▶ _Exercise directions_: Lines from the top of the entries down to the line with "Definition berMaxLenOctets : Z := 4." must be set down exactly as they stand, with both ends retained.

▶ _Saved entries_:
┌──

(* ===== verification/V3.v ===== *)
(** * The SNMPv3 engine

    [protocols/snmp/v3.go] and [protocols/snmp/v3_message.go]: the header of a
    v3 datagram, the checks of the user-based security model in their order, and
    the answers.  What gosnmp and the hash functions do is a parameter: the key a
    passphrase localizes to, the keyed digest, reading the scoped PDU and
    encoding an answer. *)

From S2P Require Import Prelude.
From S2P Require Import Bytes.
From S2P Require Import Oid.
From S2P Require Import DeviceTypes.
From S2P Require Import Mib.
From S2P Require Import Agent.
From S2P Require Import AgentTheorems.

(** ** BER *)

Definition berLongFormFlag : Z := 0x80.
Definition berMaxLenOctets : Z := 4.

(** A run of elements: where it starts in the datagram, its bytes, and whether
    reading it failed. *)
Record berReader := mkBer { brStart : nat; brBytes : list Z; brErr : bool }.

Definition berFailed : berReader := mkBer 0 [] true.
Definition berFail (r : berReader) : berReader * berReader := (berFailed, mkBer (brStart r) (brBytes r) true).

(** Big-endian octets, as Go shifts them into an [int]. *)
Definition beInt (octets : list Z) : Z := foldl (fun n o => Z.lor (Z.shiftl n 8) o) 0 octets.

(** [next]: the value's reader, and the reader after it. *)
Definition berNext (tag : Z) (r : berReader) : berReader * berReader :=
  if brErr r then (berFailed, r)
  else
    match brBytes r with
    | t :: l :: rest =>
        if negb (tag =? 0) && negb (t =? tag) then berFail r
        else
          let octets := Z.land l 0x7f in
          let long := negb (Z.land l berLongFormFlag =? 0) in
          if long && ((octets =? 0) || (berMaxLenOctets <? octets) || (Z.of_nat (length rest) <? octets)) then berFail r
          else
            let lenOctets := if long then Z.to_nat octets else O in
            let length_ := if long then beInt (take lenOctets rest) else l in
            let body := drop lenOctets rest in
            if Z.of_nat (length body) <? length_ then berFail r
            else
              let n := Z.to_nat length_ in
              let start := (brStart r + 2 + lenOctets)%nat in
              (mkBer start (take n body) false, mkBer (start + n) (drop n body) false)
    | _ => berFail r
    end.

Definition berUint32 (r : berReader) : Z * berReader :=
  let '(v, r) := berNext Integer r in
  let r := if negb (brErr v) && ((length (brBytes v) =? 0)%nat || (5 <? length (brBytes v))%nat)
           then mkBer (brStart r) (brBytes r) true else r in
  if brErr r then (0, r)
  else (foldl (fun n o => Z.lor (uint32 (Z.shiftl n 8)) o) 0 (brBytes v), r).

(** ** The cleartext of a datagram *)

Definition NoAuthNoPriv : Z := 0.
Definition AuthNoPriv : Z := 1.
Definition AuthPriv : Z := 3.
Definition Reportable : Z := 4.
Definition UserSecurityModel : Z := 3.
Definition sequenceTag : Z := 0x30.

(** The authentication parameters are a slice of [raw]. *)
Record v3Message := mkV3Message {
  vmMsgID : Z; vmMaxSize : Z; vmFlags : Z; vmEngineID : list Z; vmUserName : list Z;
  vmAuthStart : nat; vmAuthParams : list Z; vmContextName : list Z; vmRequestID : Z; vmRaw : list Z
}.

(** The scoped PDU of a plaintext message: its context name and request id. *)
Definition parseScoped (msg : berReader) : list Z * Z :=
  let '(scoped, msg) := berNext sequenceTag msg in
  let '(_, scoped) := berNext OctetString scoped in
  let '(contextName, scoped) := berNext OctetString scoped in
  let '(pdu, scoped) := berNext 0 scoped in
  let '(requestID, pdu) := berUint32 pdu in
  if negb (brErr pdu) && negb (brErr scoped) && negb (brErr msg) && negb (brErr contextName)
  then (brBytes contextName, requestID) else ([], 0).

Definition parseV3Message (req : list Z) : option v3Message :=
  let '(msg, outer) := berNext sequenceTag (mkBer 0 req false) in
  let '(_, msg) := berNext Integer msg in
  let '(hdr, msg) := berNext sequenceTag msg in
  let '(msgID, hdr) := berUint32 hdr in
  let '(maxSize, hdr) := berUint32 hdr in
  let '(flags, hdr) := berNext OctetString hdr in
  let '(model, hdr) := berUint32 hdr in
  let '(sec, msg) := berNext OctetString msg in
  let '(usm, sec) := berNext sequenceTag sec in
  let '(engineID, usm) := berNext OctetString usm in
  let '(_, usm) := berNext Integer usm in
  let '(_, usm) := berNext Integer usm in
  let '(userName, usm) := berNext OctetString usm in
  let '(authParams, usm) := berNext OctetString usm in
  if brErr outer || brErr msg || brErr hdr || brErr sec || brErr usm then None
  else
    match brBytes flags with
    | [f] =>
        if negb (model =? UserSecurityModel) then None
        else
          let '(contextName, requestID) :=
            if negb (Z.land f AuthPriv =? AuthPriv) then parseScoped msg else ([], 0) in
          Some (mkV3Message msgID maxSize f (brBytes engineID) (brBytes userName)
                  (brStart authParams) (brBytes authParams) contextName requestID req)
    | _ => None
    end.

(** ** Users and the engine *)

Inductive AuthProtocol := NoAuth | MD5 | SHA | SHA224 | SHA256 | SHA384 | SHA512.
Inductive PrivProtocol := NoPriv | DES | AES | AES192 | AES256.
Lemma hexGroup_chars g s :
  isGroup g -> (match s with c :: _ => hexValue c = None | [] => True end) ->
  exists len, (0 < len)%nat /\ hexGroup 0 0 (hexChars g ++ s) = Some (g, len, s).
Proof.
  unfold isGroup, hexChars, hexDigits. intros Hg Hs.
  pose proof (nibble_range g 12). pose proof (nibble_range g 8). pose proof (nibble_range g 4). pose proof (nibble_range g 0) as HN0.
  rewrite Z.shiftr_0_r in HN0.
  assert (forall i, 0 <= i -> Z.land (Z.shiftr g i) 15 = g / 2 ^ i mod 16) as E.
  { intros i Hi. change 15 with (Z.ones 4). by rewrite Z.land_ones, Z.shiftr_div_pow2 by lia. }
  assert (Z.land g 15 = g mod 16) as E0 by (change 15 with (Z.ones 4); by rewrite Z.land_ones by lia).
  pose proof (Z.div_mod g 16). pose proof (Z.div_mod (g / 2 ^ 4) 16). pose proof (Z.div_mod (g / 2 ^ 8) 16). pose proof (Z.div_mod (g / 2 ^ 12) 16).
  pose proof (Z.mod_pos_bound g 16). pose proof (Z.mod_pos_bound (g / 2 ^ 4) 16). pose proof (Z.mod_pos_bound (g / 2 ^ 8) 16). pose proof (Z.mod_pos_bound (g / 2 ^ 12) 16).
  assert (g / 2 ^ 8 = g / 2 ^ 4 / 16) as D8 by (rewrite Z.div_div by lia; done).
  assert (g / 2 ^ 12 = g / 2 ^ 8 / 16) as D12 by (rewrite Z.div_div by lia; done).
  assert (g / 2 ^ 12 / 16 = 0) as D16 by (rewrite Z.div_div by lia; apply Z.div_small; lia).
  assert (g / 2 ^ 4 = g / 16) as D4 by done. rewrite <- D8 in *. rewrite <- D12 in *. rewrite <- D4 in *.
  set (a := g / 2 ^ 4) in *. set (b := g / 2 ^ 8) in *. set (c := g / 2 ^ 12) in *.
  destruct (Z.leb_spec 0x1000 g); [|destruct (Z.leb_spec 0x100 g); [|destruct (Z.leb_spec 0x10 g)]];
    [exists 4%nat|exists 3%nat|exists 2%nat|exists 1%nat]; (split; [lia|]);
    repeat match goal with |- context [?x <=? g] => rewrite (proj2 (Z.leb_le x g)) by lia end;
    repeat match goal with |- context [?x <=? g] => rewrite (proj2 (Z.leb_gt x g)) by lia end;
    cbn [app fmap list_fmap]; rewrite !hexGroup_digit by lia; rewrite hexGroup_stop by done; rewrite ?E, ?E0 by lia; fold a b c; do 3 f_equal; lia.
Qed.

Definition groupBytes (g : Z) : list Z := [g / 2 ^ 8; g mod 2 ^ 8].

Definition colon : ascii := ":"%char.

(** Groups between colons. *)
Fixpoint joinGroups (gs : list Z) : list ascii :=
  match gs with
  | [] => []
  | [g] => hexChars g
  | g :: gs => hexChars g ++ colon :: joinGroups gs
  end.

Lemma hexChars_cons g : exists d l, 0 <= d < 16 /\ hexChars g = hexDigit d :: l.
Proof.
  unfold hexChars. pose proof (hexDigits_range g) as H. destruct (hexDigits g) as [|d l] eqn:E.
  - unfold hexDigits in E. apply (f_equal length) in E. rewrite !length_app in E. simpl in E. lia.
  - apply Forall_cons in H as [Hd _]. by exists d, (hexDigit <$> l).
Qed.

Lemma joinGroups_cons g gs : exists d l, 0 <= d < 16 /\ joinGroups (g :: gs) = hexDigit d :: l.
Proof.
  destruct (hexChars_cons g) as (d & l & Hd & E). destruct gs as [|g' gs]; cbn [joinGroups]; rewrite E; [by exists d, l|].
  exists d. by eexists.
Qed.

Lemma parse_last_group fuel ip ellipsis g :
  isGroup g -> parseIPv6Groups (S fuel) ip ellipsis (hexChars g) = Some (ip ++ groupBytes g, ellipsis, []).
Proof.
  intros Hg. rewrite <- (app_nil_r (hexChars g)). cbn [parseIPv6Groups]. destruct (hexGroup_chars g [] Hg I) as (len & Hl & ->).
  cbn [mbind option_bind]. by rewrite bool_decide_eq_false_2 by lia.
Qed.

Lemma parse_one_group fuel ip ellipsis g d s :
  isGroup g -> 0 <= d < 16 ->
  parseIPv6Groups (S fuel) ip ellipsis (hexChars g ++ colon :: hexDigit d :: s) = parseIPv6Groups fuel (ip ++ groupBytes g) ellipsis (hexDigit d :: s).
Proof.
  intros Hg Hd. cbn [parseIPv6Groups]. destruct (hexGroup_chars g (colon :: hexDigit d :: s) Hg eq_refl) as (len & Hl & ->).
  cbn [mbind option_bind]. rewrite bool_decide_eq_false_2 by lia. change colon with ":"%char. cbn iota. destruct (hexDigit_spec d Hd) as (_ & Hc & _).
  destruct (hexDigit d) as [[] [] [] [] [] [] [] []]; done.
Qed.
(* ===== verification/SanitizeTheorems.v ===== *)
(** * The sanitizer: what a mapping keeps apart and together

    Addresses of one network stay together and those of two networks apart
    ([subnets_kept]); a class of addresses has room for as many networks as its
    slots and those of the overflow range ([prefix_room]); names stay apart
    ([hostnames_apart]).  Where the code falls short of its comments, a run
    shows it. *)

From Stdlib Require Import Ascii.
From S2P Require Import Prelude.
From S2P Require Import Netip.
From S2P Require Import NetipParse.
From S2P Require Import Bytes.
From S2P Require Import Text.
From S2P Require Import Oid.
From S2P Require Import Decimal.
From S2P Require Import StringOps.
From S2P Require Import NetipPrint.
From S2P Require Import Sanitize.

(** ** Dotted text *)

Lemma split_dotted3 a b c t : 0 <= a -> 0 <= b -> 0 <= c -> splitDot (dotted3 a b c +:+ "." +:+ t) = Itoa a :: Itoa b :: Itoa c :: splitDot t.
Proof.
  intros Ha Hb Hc. unfold dotted3, Itoa. rewrite !string_app_assoc.
  rewrite !splitDot_part by by apply allDigits_noDot, pretty_digits. done.
Qed.

Lemma dotted3_inj a b c a' b' c' :
  0 <= a -> 0 <= b -> 0 <= c -> 0 <= a' -> 0 <= b' -> 0 <= c' -> dotted3 a b c = dotted3 a' b' c' -> a = a' /\ b = b' /\ c = c'.
Proof.
  intros ? ? ? ? ? ? E0. assert (splitDot (dotted3 a b c +:+ "." +:+ "") = splitDot (dotted3 a' b' c' +:+ "." +:+ "")) as E by by rewrite E0.
  rewrite !split_dotted3 in E by done. injection E as Ea Eb Ec. split_and!; by apply Itoa_inj.
Qed.

Lemma ParseIP_dotted a b c d :
  isOctet a -> isOctet b -> isOctet c -> isOctet d -> ParseIP (dotted3 a b c +:+ "." +:+ Itoa d) = Some (Addr4 (joined a b c d)).
Proof.
  intros Ha Hb Hc Hd. unfold ParseIP, dotted3. rewrite !string_app_assoc. by rewrite parse_dotted4.
Qed.

Lemma octet_range b i : isOctet (octet b i).
Proof.
  unfold isOctet, octet. change 255 with (Z.ones 8). rewrite Z.land_ones by lia. apply Z.mod_pos_bound. lia.
Qed.

Lemma octet_joined a b c d :
  isOctet a -> isOctet b -> isOctet c -> isOctet d ->
  octet (joined a b c d) 0 = a /\ octet (joined a b c d) 1 = b /\ octet (joined a b c d) 2 = c /\ octet (joined a b c d) 3 = d.
Proof.
  unfold isOctet, octet, joined. intros Ha Hb Hc Hd. change 255 with (Z.ones 8).
  rewrite !Z.land_ones, !Z.shiftr_div_pow2 by lia. change (8 * (3 - 0)) with 24. change (8 * (3 - 1)) with 16. change (8 * (3 - 2)) with 8.
  change (8 * (3 - 3)) with 0. rewrite Z.pow_0_r, Z.div_1_r.
  assert ((a * 2 ^ 24 + b * 2 ^ 16 + c * 2 ^ 8 + d) / 2 ^ 24 = a) as -> by (symmetry; apply (Z.div_unique_pos _ _ _ (b * 2 ^ 16 + c * 2 ^ 8 + d)); lia).
  assert ((a * 2 ^ 24 + b * 2 ^ 16 + c * 2 ^ 8 + d) / 2 ^ 16 = a * 2 ^ 8 + b) as -> by (symmetry; apply (Z.div_unique_pos _ _ _ (c * 2 ^ 8 + d)); lia).
  assert ((a * 2 ^ 24 + b * 2 ^ 16 + c * 2 ^ 8 + d) / 2 ^ 8 = a * 2 ^ 16 + b * 2 ^ 8 + c) as -> by (symmetry; apply (Z.div_unique_pos _ _ _ d); lia).
  split_and!; symmetry; [apply (Z.mod_unique_pos _ _ 0)|apply (Z.mod_unique_pos _ _ a)|apply (Z.mod_unique_pos _ _ (a * 2 ^ 8 + b))
    |apply (Z.mod_unique_pos _ _ (a * 2 ^ 16 + b * 2 ^ 8 + c))]; lia.
Qed.

#[local] Opaque Itoa.

(** ** Prefixes *)

Definition prefixText (b : Z) : string := dotted3 (octet b 0) (octet b 1) (octet b 2).

(** The two addresses are on one /24. *)
Definition sameNetwork (a b : Z) : Prop := octet a 0 = octet b 0 /\ octet a 1 = octet b 1 /\ octet a 2 = octet b 2.

Lemma prefixText_same a b : prefixText a = prefixText b <-> sameNetwork a b.
Proof.
  pose proof (octet_range a) as Ha. pose proof (octet_range b) as Hb. unfold prefixText, sameNetwork, isOctet in *. split.
  - intros E. apply dotted3_inj in E; [done|apply Ha..|apply Hb|apply Hb|apply Hb].
  - by intros (-> & -> & ->).
Qed.

(** A text that stands for an IPv4 address. *)
Definition ip4 (ip : string) : option Z := ParseIP ip ≫= ipTo4.

Definition ordinary (ip : string) (b : Z) : Prop := ip4 ip = Some b /\ isSpecialIP ip = false /\ isNetmask b = false.

Definition sanitizedPrefix (x : string) : Prop := exists y z, isOctet y /\ isOctet z /\ x = dotted3 10 y z.

Definition withHost (prefix : string) (b : Z) : string := prefix +:+ "." +:+ Itoa (octet b 3).

Record consistent (m : Mapping) : Prop := {
  prefixes_apart p q x : mpPrefixes m !! p = Some x -> mpPrefixes m !! q = Some x -> p = q;
  prefixes_sanitized p x : mpPrefixes m !! p = Some x -> sanitizedPrefix x;
  addresses_prefixed ip s b : mpIPMappings m !! ip = Some s -> ip4 ip = Some b ->
    exists x, mpPrefixes m !! prefixText b = Some x /\ s = withHost x b
}.

Lemma new_consistent : consistent NewMapping.
Proof.
  assert (forall (k x : string), (∅ : gmap string string) !! k <> Some x) as H by by (intros k x; rewrite lookup_empty).
  split; [intros p q x E|intros p x E|intros ip s b E]; by destruct (H _ _ E).
Qed.

Section sanitizing.
Context (sha256 : string -> list Z).

Lemma classOctet_range a : isOctet (classOctet a).
Proof. unfold classOctet, isOctet. repeat (destruct (_ || _) || destruct (_ =? _)); done. Qed.

Lemma candidates_sanitized start class x : isOctet class -> x ∈ classCandidates start class ++ overflowCandidates -> sanitizedPrefix x.
Proof.
  intros Hc [Hx|Hx]%elem_of_app.
  - apply list_elem_of_fmap in Hx as (k & -> & _). exists class, (uint32 (start + Z.of_nat k) mod prefixSlotsPerClass). split; [done|]. split; [|done].
    apply Z.mod_pos_bound. done.
  - apply list_elem_of_In, in_flat_map in Hx as (y & Hy & Hx). apply list_elem_of_In, elem_of_seqZ in Hy.
    apply list_elem_of_In, list_elem_of_fmap in Hx as (z & -> & Hz%elem_of_seqZ). exists y, z. unfold isOctet, overflowClassOctet, maxOctet, prefixSlotsPerClass in *.
    split_and!; lia || done.
Qed.
(* ===== verification/DeviceTable.v ===== *)
(** * The tables of a segment's devices

    [protocols/device_table.go], [devicesFor] of [stack.go] and the
    registration of [stack_init.go]: devices by hardware address, by address,
    by the TTL they answer for.  A device is a number; [tableDevice] is what is
    read of it.  Go ranges over the maps in any order, which are the arguments
    of [AllDevices].  The lock is held for each operation; selection by
    TTL takes it twice, with nothing between. *)

From S2P Require Import Prelude.
From S2P Require Import Netip.
From S2P Require Import Dhcp.

Record tableDevice := mkTableDevice { tdMACAddress : list Z; tdIPAddresses : list IP; tdTTL : option Z; tdForwards : bool }.

Record DeviceTable := mkDeviceTable {
  dtByMAC : gmap string nat;
  dtByIP : gmap string (list nat);
  dtTTLDevices : gmap Z (list nat);
  dtTTLCounts : gmap nat Z;
  dtForwardingDevices : list nat
}.
#[export] Instance DeviceTable_rebuild : Rebuild DeviceTable := fun t =>
  mkDeviceTable (dtByMAC t) (dtByIP t) (dtTTLDevices t) (dtTTLCounts t) (dtForwardingDevices t).

Definition NewDeviceTable : DeviceTable := mkDeviceTable ∅ ∅ ∅ ∅ [].

Definition resetTable (t : DeviceTable) : DeviceTable := NewDeviceTable.

Definition AddByMAC (mac : list Z) (device : nat) (t : DeviceTable) : DeviceTable :=
  t <| dtByMAC := <[macString mac := device]> (dtByMAC t) |>.

Definition AddByIP (ip : IP) (device : nat) (t : DeviceTable) : DeviceTable :=
  let key := ipString ip in
  t <| dtByIP := <[key := default [] (dtByIP t !! key) ++ [device]]> (dtByIP t) |>.

(** A nil table is empty. *)
Definition GetByMAC (mac : list Z) (t : option DeviceTable) : option nat := t ≫= fun t => dtByMAC t !! macString mac.

Definition GetByIP (ip : IP) (t : option DeviceTable) : list nat := default [] (t ≫= fun t => dtByIP t !! ipString ip).

(** The first occurrence of a device goes, and a list that gets empty with it. *)
Fixpoint removeFirst (device : nat) (l : list nat) : list nat :=
  match l with
  | [] => []
  | d :: l => if bool_decide (d = device) then l else d :: removeFirst device l
  end.

Definition removeAddress (device : nat) (byIP : gmap string (list nat)) (ip : IP) : gmap string (list nat) :=
  let key := ipString ip in
  match removeFirst device (default [] (byIP !! key)) with
  | [] => delete key byIP
  | rest => <[key := rest]> byIP
  end.

Definition Remove (device : nat) (info : tableDevice) (t : DeviceTable) : DeviceTable :=
  t <| dtByMAC := if bool_decide (tdMACAddress info = []) then dtByMAC t else delete (macString (tdMACAddress info)) (dtByMAC t) |>
    <| dtByIP := foldl (removeAddress device) (dtByIP t) (tdIPAddresses info) |>.

Definition Count (t : DeviceTable) : nat := size (dtByMAC t).

Definition AllDevices (rangeMAC rangeIP : list nat) : list nat :=
  foldl (fun devices device => if bool_decide (device ∈ devices) then devices else devices ++ [device]) rangeMAC rangeIP.

(** [rangeMAC] and [rangeIP] are the values of the two maps in the order in
    which Go ranges over them. *)
Definition rangesOf (t : DeviceTable) (rangeMAC rangeIP : list nat) : Prop :=
  rangeMAC ≡ₚ (map_to_list (dtByMAC t)).*2 /\ rangeIP ≡ₚ concat (map_to_list (dtByIP t)).*2.

Definition RegisterTTL (device : nat) (info : tableDevice) (t : DeviceTable) : DeviceTable :=
  match tdTTL info with
  | None => t
  | Some ttl =>
      if (ttl <? 1) || (255 <? ttl) then t
      else t <| dtTTLDevices := <[ttl := default [] (dtTTLDevices t !! ttl) ++ [device]]> (dtTTLDevices t) |>
             <| dtTTLCounts := match dtTTLCounts t !! device with Some _ => dtTTLCounts t | None => <[device := 0]> (dtTTLCounts t) end |>
  end.

Definition ttlCount (t : DeviceTable) (device : nat) : Z := default 0 (dtTTLCounts t !! device).

(** The first of those that have answered least often. *)
Definition leastCount (t : DeviceTable) (selected : option nat) (device : nat) : option nat :=
  match selected with
  | None => Some device
  | Some best => if ttlCount t device <? ttlCount t best then Some device else Some best
  end.

Definition GetDeviceByTTL (ttl : Z) (t : option DeviceTable) : option nat :=
  t ← t; foldl (leastCount t) None (default [] (dtTTLDevices t !! ttl)).

Definition IncrementTTLCount (device : nat) (t : DeviceTable) : DeviceTable :=
  t <| dtTTLCounts := <[device := ttlCount t device + 1]> (dtTTLCounts t) |>.

Definition RegisterForwardingDevice (device : nat) (t : DeviceTable) : DeviceTable :=
  t <| dtForwardingDevices := dtForwardingDevices t ++ [device] |>.

(** ** Registration *)

Definition registerDeviceAddresses (device : nat) (info : tableDevice) (t : DeviceTable) : DeviceTable :=
  let t := if bool_decide (tdMACAddress info = []) then t else AddByMAC (tdMACAddress info) device t in
  foldl (fun t ip => AddByIP ip device t) t (tdIPAddresses info).

Definition registerDeviceFeatures (device : nat) (info : tableDevice) (t : DeviceTable) : DeviceTable :=
  let t := RegisterTTL device info t in
  if tdForwards info then RegisterForwardingDevice device t else t.

(** ** The table of a VLAN *)

Definition UntaggedTag : Z := 0.

(** Without segments there is one table. *)
Definition devicesFor (devices : DeviceTable) (segmentTables : option (gmap Z DeviceTable)) (vlan : Z) : option DeviceTable :=
  match segmentTables with
  | None => Some devices
  | Some tables => tables !! (if vlan <? 0 then UntaggedTag else vlan)
  end.

(** ** Lemmas *)

Lemma removeFirst_elem device x l : x <> device -> x ∈ removeFirst device l <-> x ∈ l.
Proof.
  intros Hne. induction l as [|d l IH]; [done|]. simpl. destruct (bool_decide (d = device)) eqn:E.
  - apply bool_decide_eq_true in E as ->. set_solver.
  - rewrite !elem_of_cons, IH. done.
Qed.

Lemma foldl_AddByIP device ips t : 
  dtByMAC (foldl (fun t ip => AddByIP ip device t) t ips) = dtByMAC t /\
  dtTTLDevices (foldl (fun t ip => AddByIP ip device t) t ips) = dtTTLDevices t /\
  dtTTLCounts (foldl (fun t ip => AddByIP ip device t) t ips) = dtTTLCounts t.
Proof. revert t. induction ips as [|ip ips IH]; intros t; [done|]. cbn [foldl]. by destruct (IH (AddByIP ip device t)) as (-> & -> & ->). Qed.

(** A registered device is found by each of its addresses. *)
Lemma registered_found device info t :
  (tdMACAddress info <> [] -> GetByMAC (tdMACAddress info) (Some (registerDeviceAddresses device info t)) = Some device) /\
  forall ip, ip ∈ tdIPAddresses info -> device ∈ GetByIP ip (Some (registerDeviceAddresses device info t)).
Proof.
  unfold registerDeviceAddresses, GetByMAC, GetByIP. split.
  - intros Hm. cbn [mbind option_bind]. rewrite (proj1 (foldl_AddByIP _ _ _)), bool_decide_eq_false_2 by done. apply lookup_insert_eq.
  - cbn [mbind option_bind]. set (t0 := if bool_decide _ then t else _). clearbody t0.
    assert (forall ips t key, device ∈ default [] (dtByIP t !! key) -> device ∈ default [] (dtByIP (foldl (fun t ip => AddByIP ip device t) t ips) !! key)) as Hkeep.
    { induction ips as [|ip ips IH]; intros t1 key H; [done|]. apply IH. cbn [AddByIP setf dtByIP].
      destruct (decide (key = ipString ip)) as [->|Hne]; [rewrite lookup_insert_eq; simpl; set_solver|by rewrite lookup_insert_ne]. }
    revert t0. induction (tdIPAddresses info) as [|ip0 ips IH]; intros t0 ip Hip; [by apply elem_of_nil in Hip|].
    apply elem_of_cons in Hip as [->|Hip]; [|by apply IH]. cbn [foldl]. apply Hkeep. cbn [AddByIP setf dtByIP]. rewrite lookup_insert_eq. simpl. set_solver.
Qed.

(** ** Devices that answer for a TTL take turns *)

Lemma leastCount_spec t l best :
  let r := foldl (leastCount t) best l in
  match r with
  | None => best = None /\ l = []
  | Some d => (best = Some d \/ d ∈ l) /\ (forall b, best = Some b -> ttlCount t d <= ttlCount t b) /\ forall x, x ∈ l -> ttlCount t d <= ttlCount t x
  end.
Proof.
  revert best. induction l as [|x l IH]; intros best; cbn [foldl].
  - destruct best as [b|]; [|done]. split_and!; [by left|intros ? [= ->]; lia|intros y Hy; by apply elem_of_nil in Hy].
  - specialize (IH (leastCount t best x)). cbv zeta in *. destruct (foldl _ _ l) as [d|].
    + destruct IH as (Hd & Hb & Hl). destruct best as [b|]; cbn [leastCount] in *.
      * destruct (Z.ltb_spec (ttlCount t x) (ttlCount t b)) as [Hlt|Hge].
        -- specialize (Hb x eq_refl). split_and!; [destruct Hd as [[= ->]|Hd]; set_solver|intros ? [= <-]; lia|].
           intros y [->|Hy]%elem_of_cons; [done|by apply Hl].
        -- specialize (Hb b eq_refl). split_and!; [destruct Hd as [[= ->]|Hd]; set_solver|intros ? [= <-]; lia|].
           intros y [->|Hy]%elem_of_cons; [lia|by apply Hl].
      * specialize (Hb x eq_refl). split_and!; [destruct Hd as [[= ->]|Hd]; set_solver|done|].
        intros y [->|Hy]%elem_of_cons; [done|by apply Hl].
    + destruct IH as [IH _]. destruct best as [b|]; cbn [leastCount] in IH; [by destruct (_ <? _)|done].
Qed.

(** [n] expired packets of one TTL, each answered by the device chosen for it. *)
Fixpoint answerTTL (n : nat) (ttl : Z) (t : DeviceTable) : DeviceTable :=
  match n with
  | O => t
  | S n => match GetDeviceByTTL ttl (Some t) with Some device => answerTTL n ttl (IncrementTTLCount device t) | None => t end
  end.

Definition balanced (t : DeviceTable) (ttl : Z) : Prop :=
  forall a b, a ∈ default [] (dtTTLDevices t !! ttl) -> b ∈ default [] (dtTTLDevices t !! ttl) -> ttlCount t a <= ttlCount t b + 1.

(** However many packets expire, the devices of the TTL have answered equally
    often, give or take one. *)
Theorem ttl_turns n ttl t : balanced t ttl -> balanced (answerTTL n ttl t) ttl.
Proof.
  revert t. induction n as [|n IH]; intros t Hb; [done|]. cbn [answerTTL]. unfold GetDeviceByTTL. cbn [mbind option_bind].
  pose proof (leastCount_spec t (default [] (dtTTLDevices t !! ttl)) None) as Hs. cbv zeta in Hs.
  destruct (foldl _ _ _) as [d|]; [|done]. destruct Hs as (Hd & _ & Hmin). apply IH. intros a b Ha Hb'.
  cbn [IncrementTTLCount setf dtTTLDevices] in Ha, Hb'. pose proof (Hb a b Ha Hb') as Hab. unfold IncrementTTLCount, ttlCount in *. cbn [setf dtTTLCounts].
  destruct (decide (a = d)) as [->|Had].
  - rewrite lookup_insert_eq. simpl. destruct (decide (b = d)) as [->|Hbd]; [rewrite lookup_insert_eq; simpl; lia|].
    rewrite lookup_insert_ne by done. specialize (Hmin b Hb'). lia.
  - rewrite lookup_insert_ne by done. destruct (decide (b = d)) as [->|Hbd]; [rewrite lookup_insert_eq; simpl; lia|]. by rewrite lookup_insert_ne by done.
Qed.

(** A device that was taken out of the table is still chosen to answer. *)
Example removed_answers :
  let info := mkTableDevice [2; 0; 0; 0; 0; 1] [[10; 0; 0; 1]] (Some 3) false in
  let t := registerDeviceFeatures 7 info (registerDeviceAddresses 7 info NewDeviceTable) in
  GetByMAC (tdMACAddress info) (Some (Remove 7 info t)) = None /\ GetDeviceByTTL 3 (Some (Remove 7 info t)) = Some 7%nat.
Proof. by vm_compute. Qed.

└──

▶ _Exercise result_:
(* ===== verification/V3.v ===== *)
(** * The SNMPv3 engine

    [protocols/snmp/v3.go] and [protocols/snmp/v3_message.go]: the header of a
    v3 datagram, the checks of the user-based security model in their order, and
    the answers.  What gosnmp and the hash functions do is a parameter: the key a
    passphrase localizes to, the keyed digest, reading the scoped PDU and
    encoding an answer. *)

From S2P Require Import Prelude.
From S2P Require Import Bytes.
From S2P Require Import Oid.
From S2P Require Import DeviceTypes.
From S2P Require Import Mib.
From S2P Require Import Agent.
From S2P Require Import AgentTheorems.

(** ** BER *)

Definition berLongFormFlag : Z := 0x80.
Definition berMaxLenOctets : Z := 4.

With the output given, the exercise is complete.